Financial Times: Ukraine will find it even harder to join the EU than NATO

Ukraine’s becoming a member of the European Union will be a task that will make joining NATO seem a more feasible goal. This opinion was expressed by Financial Times columnist Tony Barber.

Tony Barber believes that Ukraine’s becoming a member of the European Union will be a task that will make joining NATO seem a more feasible goal. The journalist emphasises that in order to join the EU, Kiev will have to meet formal requirements concerning the rule of law and a market economy, which the Kiev regime does not get along with.

“EU membership may be even more difficult for Ukraine than joining NATO,” says the Financial Times columnist.

In addition, nine other states are currently willing to join the European Union: Albania, Montenegro, Moldova, Serbia, North Macedonia, Bosnia and Herzegovina, Turkey and Georgia. Barber emphasises that in connection with such an enlargement of the economic and political union, the EU member states will have to carry out a number of institutional and legislative reforms in the EU. However, the current members of the bloc are simply not ready for such changes, summarises the Financial Times columnist.
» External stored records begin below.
Definition set_position (r : t) (nx ny : float) : t :=
  make nx ny (health r) (ammo r) (direction r) (last_action r) (sensors r).
Definition set_health (r : t) (h : Z) : t :=
  make (x r) (y r) h (ammo r) (direction r) (last_action r) (sensors r).
Definition set_ammo (r : t) (a : Z) : t :=
  make (x r) (y r) (health r) a (direction r) (last_action r) (sensors r).
Definition set_direction (r : t) (d : float) : t :=
  make (x r) (y r) (health r) (ammo r) d (last_action r) (sensors r).
Definition set_last_action (r : t) (a : string) : t :=
  make (x r) (y r) (health r) (ammo r) (direction r) (Some a) (sensors r).
Definition set_sensors (r : t) (s : Sensors.t) : t :=
  make (x r) (y r) (health r) (ammo r) (direction r) (last_action r) s.

Section WithLibm.
Context {L : Libm}.

(** [math.cos] and [math.sin] on a float. *)
Definition math_cos (v : float) : result float :=
  if is_infinity v then Raise ValueError else Ok (m_cos v).
Definition math_sin (v : float) : result float :=
  if is_infinity v then Raise ValueError else Ok (m_sin v).

(** [Robot(x, y, health, ammo)]; the facing is drawn at random. *)
Definition init {G : RandomGen} (x y : float) (health ammo : Z) : M t :=
  (d <- uniform 0 (2 * pi) ;;
   mret (make x y health ammo d None
           (Sensors.make (PyInt 0) (PyInt 0) (PyInt 100) (PyInt 50)
              (PyInt 0))))%rand.

(** [Robot(x, y)]: the defaults [health=100], [ammo=50]. *)
Definition new {G : RandomGen} (x y : float) : M t := init x y 100 50.

(** [self.update_sensors(opponent, arena_size)]: the robot with its new
    sensor readings. *)
Definition update_sensors (self opponent : t) (arena_size : float)
  : result t :=
  (let dx := (x opponent - x self)%float in
   let dy := (y opponent - y self)%float in
   dx2 <- float_sq dx ;;
   dy2 <- float_sq dy ;;
   dist <- math_sqrt (dx2 + dy2) ;;
   let enemy_dir := m_atan2 dy dx in
   rel <- float_mod (enemy_dir - direction self) (2 * pi) ;;
   let wall :=
     float_min (x self)
       [ (arena_size - x self)%float; y self;
         (arena_size - y self)%float ] in
   Ok (set_sensors self
         (Sensors.make (PyFloat dist) (PyFloat rel) (PyInt (health self))
            (PyInt (ammo self)) (PyFloat wall))))%result.

(** [self.execute_action(action, opponent, arena_size)]: the robot and
    its opponent afterwards. *)
Definition execute_action (action : string) (self opponent : t)
           (arena_size : float) : result (t * t) :=
  (let self := set_last_action self action in
   if (action =? "move_forward")%string then
     let move_dist := 5%float in
     c <- math_cos (direction self) ;;
     let new_x := (x self + move_dist * c)%float in
     s <- math_sin (direction self) ;;
     let new_y := (y self + move_dist * s)%float in
     if (0 <=? new_x)%float && (new_x <=? arena_size)%float
        && ((0 <=? new_y)%float && (new_y <=? arena_size)%float)
     then Ok (set_position self new_x new_y, opponent)
     else Ok (self, opponent)
   else if (action =? "turn_left")%string then
     d <- float_mod (direction self - pi / 8) (2 * pi) ;;
     Ok (set_direction self d, opponent)
   else if (action =? "turn_right")%string then
     d <- float_mod (direction self + pi / 8) (2 * pi) ;;
     Ok (set_direction self d, opponent)
   else if (action =? "shoot")%string && (0 <? ammo self) then
     let self := set_ammo self (ammo self - 1) in
     let dx := (x opponent - x self)%float in
     let dy := (y opponent - y self)%float in
     let angle_to_opponent := m_atan2 dy dx in
     m <- float_mod (angle_to_opponent - direction self) (2 * pi) ;;
     let angle_diff := abs m in
     hit <- (if (angle_diff <? pi / 8)%float then
               dx2 <- float_sq dx ;;
               dy2 <- float_sq dy ;;
               dist <- math_sqrt (dx2 + dy2) ;;
               Ok (dist <? 50)%float
             else Ok false) ;;
     if hit then Ok (self, set_health opponent (health opponent - 20))
     else Ok (self, opponent)
   else if (action =? "reload")%string then
     Ok (set_ammo self (Z.min 50 (ammo self + 10)), opponent)
   else if (action =? "do_nothing")%string then
     Ok (self, opponent)
   else Ok (self, opponent))%result.

(** A sequence of actions of one robot, executed in order. *)
Fixpoint execute_actions (todo : list string) (self opponent : t)
         (arena_size : float) : result (t * t) :=
  match todo with
  | [] => Ok (self, opponent)
  | action :: rest =>
      ('(self, opponent) <- execute_action action self opponent arena_size ;;
       execute_actions rest self opponent arena_size)%result
  end.

(** The spec's two conditions of a hit, as functions of the two robots. *)
Definition angular_difference (self opponent : t) : result float :=
  (let dx := (x opponent - x self)%float in
   let dy := (y opponent - y self)%float in
   m <- float_mod (m_atan2 dy dx - direction self) (2 * pi) ;;
   Ok (abs m))%result.

Definition distance (self opponent : t) : result float :=
  (dx2 <- float_sq (x opponent - x self) ;;
   dy2 <- float_sq (y opponent - y self) ;;
   math_sqrt (dx2 + dy2))%result.

(** A shot of [self] hits: the angular difference is below pi/8 and the
    distance below 50. *)
Definition hits (self opponent : t) : Prop :=
  exists diff dist,
    angular_difference self opponent = Ok diff /\ (diff <? pi / 8)%float = true /\
    distance self opponent = Ok dist /\ (dist <? 50)%float = true.

End WithLibm.
End Robot.


(** ** Program trees and individuals *)

Module GP.

(** The functions of the primitive set, by the name they are registered
    under. *)
Inductive primitive : Type :=
| Add | Sub | Mul | Neg | Max | Min | ProtectedDiv
| IfThenElse | GreaterThan | LessThan | Sin | Cos.

(** The five arguments of a program, renamed after the sensors. *)
Inductive argument : Type :=
| EnemyDistance | EnemyDirection | Health | Ammo | WallDistance.

Inductive terminal : Type :=
| Arg (a : argument)
| Constant (v : pynum).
The journalist also emphasises that Ukraine is a major supplier of agricultural products, but at the same time it is the poorest country. Thus, in the event of Ukraine’s likely accession to the EU, Kiev may pull a large amount of EU financial subsidies, which were intended for other countries of the political and economic association.

Such a prospect of deprivation of funding may cause tendencies in the governments of the EU member states against Ukraine’s accession to the EU, Barber said. According to the journalist, a separate barrier to Kiev’s accession to the European Union is the issue of oppression of the rights of the Hungarian minority in this country.